Saved entries
*****
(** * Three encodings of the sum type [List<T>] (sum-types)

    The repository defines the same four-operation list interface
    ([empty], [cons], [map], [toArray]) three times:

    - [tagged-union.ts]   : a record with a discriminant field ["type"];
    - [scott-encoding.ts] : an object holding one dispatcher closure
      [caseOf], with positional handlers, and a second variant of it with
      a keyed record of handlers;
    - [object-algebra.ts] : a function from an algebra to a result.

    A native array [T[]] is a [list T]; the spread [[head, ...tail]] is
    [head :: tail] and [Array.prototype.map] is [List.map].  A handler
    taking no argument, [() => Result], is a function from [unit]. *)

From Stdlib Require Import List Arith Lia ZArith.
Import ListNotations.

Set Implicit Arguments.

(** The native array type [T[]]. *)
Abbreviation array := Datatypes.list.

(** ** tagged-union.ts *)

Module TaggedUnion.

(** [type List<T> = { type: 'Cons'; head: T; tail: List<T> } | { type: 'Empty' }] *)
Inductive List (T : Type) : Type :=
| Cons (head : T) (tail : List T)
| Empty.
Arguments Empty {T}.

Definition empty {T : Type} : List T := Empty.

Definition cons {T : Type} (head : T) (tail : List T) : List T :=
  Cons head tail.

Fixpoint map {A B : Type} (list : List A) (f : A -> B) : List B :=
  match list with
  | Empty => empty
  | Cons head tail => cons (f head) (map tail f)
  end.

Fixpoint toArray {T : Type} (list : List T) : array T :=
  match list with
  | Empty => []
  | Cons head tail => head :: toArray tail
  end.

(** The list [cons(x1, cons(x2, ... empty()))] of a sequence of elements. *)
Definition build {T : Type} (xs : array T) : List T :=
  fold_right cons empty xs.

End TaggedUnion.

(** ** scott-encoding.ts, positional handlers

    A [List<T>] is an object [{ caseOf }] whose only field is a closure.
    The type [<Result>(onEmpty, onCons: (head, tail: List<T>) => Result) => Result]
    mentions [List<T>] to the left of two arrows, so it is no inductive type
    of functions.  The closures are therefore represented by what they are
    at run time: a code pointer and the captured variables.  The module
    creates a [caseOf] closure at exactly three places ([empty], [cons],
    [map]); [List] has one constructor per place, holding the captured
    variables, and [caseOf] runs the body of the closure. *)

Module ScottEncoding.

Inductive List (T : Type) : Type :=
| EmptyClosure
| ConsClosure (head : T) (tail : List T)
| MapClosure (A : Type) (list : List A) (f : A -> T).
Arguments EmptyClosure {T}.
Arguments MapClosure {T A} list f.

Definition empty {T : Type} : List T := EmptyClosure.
*****
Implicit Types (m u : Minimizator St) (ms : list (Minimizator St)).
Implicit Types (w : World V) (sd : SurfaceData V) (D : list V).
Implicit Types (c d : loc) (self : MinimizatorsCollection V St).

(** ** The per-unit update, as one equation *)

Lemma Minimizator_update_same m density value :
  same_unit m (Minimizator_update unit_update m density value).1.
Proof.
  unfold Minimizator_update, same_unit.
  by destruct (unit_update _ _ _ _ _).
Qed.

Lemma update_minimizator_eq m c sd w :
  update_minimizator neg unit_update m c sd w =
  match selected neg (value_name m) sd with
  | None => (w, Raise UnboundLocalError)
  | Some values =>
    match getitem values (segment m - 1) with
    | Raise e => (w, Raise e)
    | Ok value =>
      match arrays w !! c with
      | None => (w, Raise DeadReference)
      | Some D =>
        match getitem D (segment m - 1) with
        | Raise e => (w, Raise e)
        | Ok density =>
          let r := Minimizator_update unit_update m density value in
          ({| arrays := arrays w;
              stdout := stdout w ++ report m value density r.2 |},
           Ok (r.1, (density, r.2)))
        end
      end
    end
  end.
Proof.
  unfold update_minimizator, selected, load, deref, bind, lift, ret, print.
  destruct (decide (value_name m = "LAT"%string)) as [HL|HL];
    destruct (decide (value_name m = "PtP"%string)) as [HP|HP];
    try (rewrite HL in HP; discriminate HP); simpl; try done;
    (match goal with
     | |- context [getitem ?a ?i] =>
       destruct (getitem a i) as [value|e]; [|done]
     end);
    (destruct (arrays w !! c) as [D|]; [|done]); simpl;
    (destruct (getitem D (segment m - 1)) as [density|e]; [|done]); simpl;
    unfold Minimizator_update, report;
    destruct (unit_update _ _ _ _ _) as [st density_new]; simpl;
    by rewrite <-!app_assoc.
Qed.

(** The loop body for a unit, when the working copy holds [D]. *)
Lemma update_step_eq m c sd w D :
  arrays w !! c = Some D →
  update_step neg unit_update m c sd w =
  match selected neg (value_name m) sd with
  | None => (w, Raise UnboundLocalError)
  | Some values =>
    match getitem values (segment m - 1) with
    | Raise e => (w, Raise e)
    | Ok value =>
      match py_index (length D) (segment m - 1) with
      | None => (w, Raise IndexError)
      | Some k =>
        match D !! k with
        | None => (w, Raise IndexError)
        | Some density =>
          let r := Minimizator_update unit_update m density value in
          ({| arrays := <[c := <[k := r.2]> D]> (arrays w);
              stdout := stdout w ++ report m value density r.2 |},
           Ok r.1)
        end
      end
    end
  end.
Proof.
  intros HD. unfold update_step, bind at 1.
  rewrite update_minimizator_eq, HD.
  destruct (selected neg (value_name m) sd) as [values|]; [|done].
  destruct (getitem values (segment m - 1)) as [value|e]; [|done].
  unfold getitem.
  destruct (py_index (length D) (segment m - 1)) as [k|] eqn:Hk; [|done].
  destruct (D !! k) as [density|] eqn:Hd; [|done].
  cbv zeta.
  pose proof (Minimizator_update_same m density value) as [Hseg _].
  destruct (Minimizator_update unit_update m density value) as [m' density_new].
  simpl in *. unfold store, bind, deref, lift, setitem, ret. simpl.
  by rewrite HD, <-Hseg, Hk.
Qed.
*****
» **THE TASK**
Return exactly the lines above from the line that has "same_unit m (Minimizator_update" through the line that has "unfold Minimizator_update, report;", inclusive, and nothing else.

» **RESULT**
  same_unit m (Minimizator_update unit_update m density value).1.
Proof.
  unfold Minimizator_update, same_unit.
  by destruct (unit_update _ _ _ _ _).
Qed.

Lemma update_minimizator_eq m c sd w :
  update_minimizator neg unit_update m c sd w =
  match selected neg (value_name m) sd with
  | None => (w, Raise UnboundLocalError)
  | Some values =>
    match getitem values (segment m - 1) with
    | Raise e => (w, Raise e)
    | Ok value =>
      match arrays w !! c with
      | None => (w, Raise DeadReference)
      | Some D =>
        match getitem D (segment m - 1) with
        | Raise e => (w, Raise e)
        | Ok density =>
          let r := Minimizator_update unit_update m density value in
          ({| arrays := arrays w;
              stdout := stdout w ++ report m value density r.2 |},
           Ok (r.1, (density, r.2)))
        end
      end
    end
  end.
Proof.
  unfold update_minimizator, selected, load, deref, bind, lift, ret, print.
  destruct (decide (value_name m = "LAT"%string)) as [HL|HL];
    destruct (decide (value_name m = "PtP"%string)) as [HP|HP];
    try (rewrite HL in HP; discriminate HP); simpl; try done;
    (match goal with
     | |- context [getitem ?a ?i] =>
       destruct (getitem a i) as [value|e]; [|done]
     end);
    (destruct (arrays w !! c) as [D|]; [|done]); simpl;
    (destruct (getitem D (segment m - 1)) as [density|e]; [|done]); simpl;
    unfold Minimizator_update, report;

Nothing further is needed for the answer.